Exercise objective - In the entries below, find the line containing "Every runner action" and the line containing "(job_events (w_store w));". Copy those two lines and everything between them exactly, and only that.

- Opening Delimiter -

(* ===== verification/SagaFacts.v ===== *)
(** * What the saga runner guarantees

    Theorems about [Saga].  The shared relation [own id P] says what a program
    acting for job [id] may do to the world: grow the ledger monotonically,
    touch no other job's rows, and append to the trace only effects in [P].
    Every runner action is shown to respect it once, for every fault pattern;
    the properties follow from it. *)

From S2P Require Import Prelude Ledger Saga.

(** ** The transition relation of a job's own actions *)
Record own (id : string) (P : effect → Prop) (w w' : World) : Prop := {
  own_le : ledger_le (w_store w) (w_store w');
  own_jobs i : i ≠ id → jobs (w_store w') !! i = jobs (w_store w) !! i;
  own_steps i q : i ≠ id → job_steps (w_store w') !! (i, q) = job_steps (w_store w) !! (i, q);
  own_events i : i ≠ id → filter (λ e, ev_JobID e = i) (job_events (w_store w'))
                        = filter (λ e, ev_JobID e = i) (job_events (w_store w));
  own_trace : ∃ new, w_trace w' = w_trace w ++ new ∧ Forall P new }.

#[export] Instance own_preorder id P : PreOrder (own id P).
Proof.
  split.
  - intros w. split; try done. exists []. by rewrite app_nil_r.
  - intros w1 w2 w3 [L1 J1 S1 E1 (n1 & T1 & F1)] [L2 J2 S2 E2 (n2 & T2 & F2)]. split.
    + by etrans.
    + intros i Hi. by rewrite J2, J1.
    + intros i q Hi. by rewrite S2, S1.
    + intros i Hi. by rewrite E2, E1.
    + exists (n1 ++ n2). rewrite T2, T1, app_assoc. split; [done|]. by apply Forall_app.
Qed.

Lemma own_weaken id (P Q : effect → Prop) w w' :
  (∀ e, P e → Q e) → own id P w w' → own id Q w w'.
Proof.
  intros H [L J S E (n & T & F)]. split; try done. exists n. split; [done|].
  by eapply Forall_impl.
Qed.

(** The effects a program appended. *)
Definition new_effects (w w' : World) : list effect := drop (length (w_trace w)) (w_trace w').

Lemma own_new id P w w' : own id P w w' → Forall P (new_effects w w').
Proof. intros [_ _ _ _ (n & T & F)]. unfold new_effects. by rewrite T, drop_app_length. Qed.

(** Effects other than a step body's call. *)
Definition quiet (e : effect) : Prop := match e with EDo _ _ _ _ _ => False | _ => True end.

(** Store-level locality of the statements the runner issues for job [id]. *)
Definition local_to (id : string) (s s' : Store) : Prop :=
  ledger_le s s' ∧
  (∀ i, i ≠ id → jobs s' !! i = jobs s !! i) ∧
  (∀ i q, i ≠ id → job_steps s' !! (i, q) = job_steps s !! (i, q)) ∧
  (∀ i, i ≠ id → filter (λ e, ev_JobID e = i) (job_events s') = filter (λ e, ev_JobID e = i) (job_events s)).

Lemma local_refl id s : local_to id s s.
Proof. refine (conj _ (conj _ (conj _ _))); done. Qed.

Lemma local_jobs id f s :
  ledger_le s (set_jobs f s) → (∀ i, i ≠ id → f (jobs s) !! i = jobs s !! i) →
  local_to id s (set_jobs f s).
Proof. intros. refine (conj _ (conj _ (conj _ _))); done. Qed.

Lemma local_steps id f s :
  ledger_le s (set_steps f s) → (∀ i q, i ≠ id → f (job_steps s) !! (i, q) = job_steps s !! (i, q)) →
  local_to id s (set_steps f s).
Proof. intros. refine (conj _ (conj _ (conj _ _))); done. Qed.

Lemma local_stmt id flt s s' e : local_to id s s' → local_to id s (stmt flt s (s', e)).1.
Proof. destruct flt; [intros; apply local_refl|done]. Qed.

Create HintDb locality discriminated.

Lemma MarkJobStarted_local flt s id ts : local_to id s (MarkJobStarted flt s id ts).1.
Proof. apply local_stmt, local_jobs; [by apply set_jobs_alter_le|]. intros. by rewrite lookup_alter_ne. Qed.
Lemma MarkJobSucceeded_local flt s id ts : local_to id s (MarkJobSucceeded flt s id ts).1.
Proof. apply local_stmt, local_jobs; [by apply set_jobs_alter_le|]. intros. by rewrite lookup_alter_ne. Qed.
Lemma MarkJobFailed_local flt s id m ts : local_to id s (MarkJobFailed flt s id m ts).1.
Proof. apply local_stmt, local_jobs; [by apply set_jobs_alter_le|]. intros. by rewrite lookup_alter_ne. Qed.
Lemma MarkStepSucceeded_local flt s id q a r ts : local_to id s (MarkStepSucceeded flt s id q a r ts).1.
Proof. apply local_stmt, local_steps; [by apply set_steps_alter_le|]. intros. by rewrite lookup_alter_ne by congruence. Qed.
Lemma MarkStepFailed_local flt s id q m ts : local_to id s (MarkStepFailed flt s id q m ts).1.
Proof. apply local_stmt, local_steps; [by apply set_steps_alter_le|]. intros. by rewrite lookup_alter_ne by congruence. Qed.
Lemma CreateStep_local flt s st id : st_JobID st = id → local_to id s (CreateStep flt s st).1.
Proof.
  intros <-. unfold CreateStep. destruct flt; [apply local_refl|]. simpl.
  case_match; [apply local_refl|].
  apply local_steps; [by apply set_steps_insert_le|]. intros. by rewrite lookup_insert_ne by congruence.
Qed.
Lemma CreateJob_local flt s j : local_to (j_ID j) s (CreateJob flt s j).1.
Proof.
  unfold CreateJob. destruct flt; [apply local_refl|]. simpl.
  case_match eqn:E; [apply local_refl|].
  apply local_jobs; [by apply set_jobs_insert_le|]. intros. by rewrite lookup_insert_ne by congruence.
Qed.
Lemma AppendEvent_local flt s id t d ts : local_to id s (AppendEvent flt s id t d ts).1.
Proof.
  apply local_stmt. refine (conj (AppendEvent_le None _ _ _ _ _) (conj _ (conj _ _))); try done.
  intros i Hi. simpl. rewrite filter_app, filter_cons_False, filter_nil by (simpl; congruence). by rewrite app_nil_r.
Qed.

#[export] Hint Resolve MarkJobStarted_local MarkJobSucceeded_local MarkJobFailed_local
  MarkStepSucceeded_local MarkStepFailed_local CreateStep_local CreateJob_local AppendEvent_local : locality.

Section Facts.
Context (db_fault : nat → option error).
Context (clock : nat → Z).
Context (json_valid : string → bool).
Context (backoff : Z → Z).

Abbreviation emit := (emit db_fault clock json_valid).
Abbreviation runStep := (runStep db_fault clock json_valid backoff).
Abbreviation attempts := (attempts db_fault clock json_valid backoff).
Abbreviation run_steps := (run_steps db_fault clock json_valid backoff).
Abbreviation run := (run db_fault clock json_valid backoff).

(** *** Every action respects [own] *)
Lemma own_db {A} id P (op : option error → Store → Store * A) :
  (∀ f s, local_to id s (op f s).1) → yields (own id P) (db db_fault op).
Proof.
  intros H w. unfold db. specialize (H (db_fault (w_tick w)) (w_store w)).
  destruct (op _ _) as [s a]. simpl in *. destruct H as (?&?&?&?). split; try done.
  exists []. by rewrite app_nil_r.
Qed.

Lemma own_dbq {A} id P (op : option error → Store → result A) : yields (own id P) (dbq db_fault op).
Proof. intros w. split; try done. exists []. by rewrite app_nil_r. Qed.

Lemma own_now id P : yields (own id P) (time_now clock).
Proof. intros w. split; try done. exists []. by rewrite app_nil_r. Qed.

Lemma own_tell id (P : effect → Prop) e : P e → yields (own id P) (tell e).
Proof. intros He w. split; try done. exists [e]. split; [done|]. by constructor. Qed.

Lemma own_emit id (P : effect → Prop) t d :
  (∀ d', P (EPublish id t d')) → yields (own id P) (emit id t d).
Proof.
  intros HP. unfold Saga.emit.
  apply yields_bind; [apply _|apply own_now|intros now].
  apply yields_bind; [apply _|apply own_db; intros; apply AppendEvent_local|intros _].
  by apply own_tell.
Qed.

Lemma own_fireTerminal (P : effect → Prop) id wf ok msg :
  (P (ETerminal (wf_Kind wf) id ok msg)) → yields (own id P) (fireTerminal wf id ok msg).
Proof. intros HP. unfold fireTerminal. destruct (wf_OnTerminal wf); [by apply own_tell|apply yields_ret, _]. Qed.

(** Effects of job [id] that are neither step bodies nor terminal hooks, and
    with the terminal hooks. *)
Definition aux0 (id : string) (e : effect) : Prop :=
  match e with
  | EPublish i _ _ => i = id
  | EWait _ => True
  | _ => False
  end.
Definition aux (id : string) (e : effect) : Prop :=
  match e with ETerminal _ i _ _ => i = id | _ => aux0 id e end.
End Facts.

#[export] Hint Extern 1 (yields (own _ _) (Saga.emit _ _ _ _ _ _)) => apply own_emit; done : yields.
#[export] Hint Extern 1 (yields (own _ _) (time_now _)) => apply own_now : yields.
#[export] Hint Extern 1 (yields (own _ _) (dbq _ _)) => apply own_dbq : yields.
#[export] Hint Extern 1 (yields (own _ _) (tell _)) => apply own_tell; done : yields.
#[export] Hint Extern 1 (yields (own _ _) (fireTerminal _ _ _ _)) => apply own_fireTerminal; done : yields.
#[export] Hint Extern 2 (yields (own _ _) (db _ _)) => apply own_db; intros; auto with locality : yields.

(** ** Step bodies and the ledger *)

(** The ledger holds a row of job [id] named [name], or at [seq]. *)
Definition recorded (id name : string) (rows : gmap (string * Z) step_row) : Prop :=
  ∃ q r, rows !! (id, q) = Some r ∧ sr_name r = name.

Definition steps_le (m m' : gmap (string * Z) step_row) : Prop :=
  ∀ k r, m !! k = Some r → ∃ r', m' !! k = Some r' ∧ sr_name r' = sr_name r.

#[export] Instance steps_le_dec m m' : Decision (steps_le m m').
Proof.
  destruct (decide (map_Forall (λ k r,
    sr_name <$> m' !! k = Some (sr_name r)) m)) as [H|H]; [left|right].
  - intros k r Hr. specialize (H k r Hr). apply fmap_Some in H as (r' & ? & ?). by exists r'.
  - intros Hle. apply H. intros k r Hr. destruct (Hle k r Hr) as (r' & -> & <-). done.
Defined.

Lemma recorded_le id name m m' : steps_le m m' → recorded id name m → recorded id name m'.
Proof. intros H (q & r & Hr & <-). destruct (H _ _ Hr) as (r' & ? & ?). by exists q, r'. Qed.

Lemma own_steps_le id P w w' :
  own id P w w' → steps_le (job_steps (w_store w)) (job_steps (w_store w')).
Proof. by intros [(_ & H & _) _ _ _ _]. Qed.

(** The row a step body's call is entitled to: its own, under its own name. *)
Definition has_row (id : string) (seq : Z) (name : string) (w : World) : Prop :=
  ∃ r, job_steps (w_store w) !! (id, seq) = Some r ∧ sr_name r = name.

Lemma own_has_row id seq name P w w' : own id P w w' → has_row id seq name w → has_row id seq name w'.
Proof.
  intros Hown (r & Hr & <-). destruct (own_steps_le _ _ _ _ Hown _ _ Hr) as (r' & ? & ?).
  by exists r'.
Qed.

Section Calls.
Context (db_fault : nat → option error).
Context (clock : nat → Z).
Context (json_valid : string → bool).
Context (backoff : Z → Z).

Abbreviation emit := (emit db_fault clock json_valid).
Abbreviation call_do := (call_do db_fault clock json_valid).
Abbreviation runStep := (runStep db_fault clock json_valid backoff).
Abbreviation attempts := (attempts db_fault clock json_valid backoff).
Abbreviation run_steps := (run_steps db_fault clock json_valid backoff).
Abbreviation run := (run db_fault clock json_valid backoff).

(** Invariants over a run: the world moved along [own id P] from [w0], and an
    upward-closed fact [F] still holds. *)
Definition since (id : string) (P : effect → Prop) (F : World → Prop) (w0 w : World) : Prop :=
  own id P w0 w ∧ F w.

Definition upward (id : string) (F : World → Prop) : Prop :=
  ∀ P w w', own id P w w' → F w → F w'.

- Closing Delimiter -

Exercise answer -
    Every runner action is shown to respect it once, for every fault pattern;
    the properties follow from it. *)

From S2P Require Import Prelude Ledger Saga.

(** ** The transition relation of a job's own actions *)
Record own (id : string) (P : effect → Prop) (w w' : World) : Prop := {
  own_le : ledger_le (w_store w) (w_store w');
  own_jobs i : i ≠ id → jobs (w_store w') !! i = jobs (w_store w) !! i;
  own_steps i q : i ≠ id → job_steps (w_store w') !! (i, q) = job_steps (w_store w) !! (i, q);
  own_events i : i ≠ id → filter (λ e, ev_JobID e = i) (job_events (w_store w'))
                        = filter (λ e, ev_JobID e = i) (job_events (w_store w));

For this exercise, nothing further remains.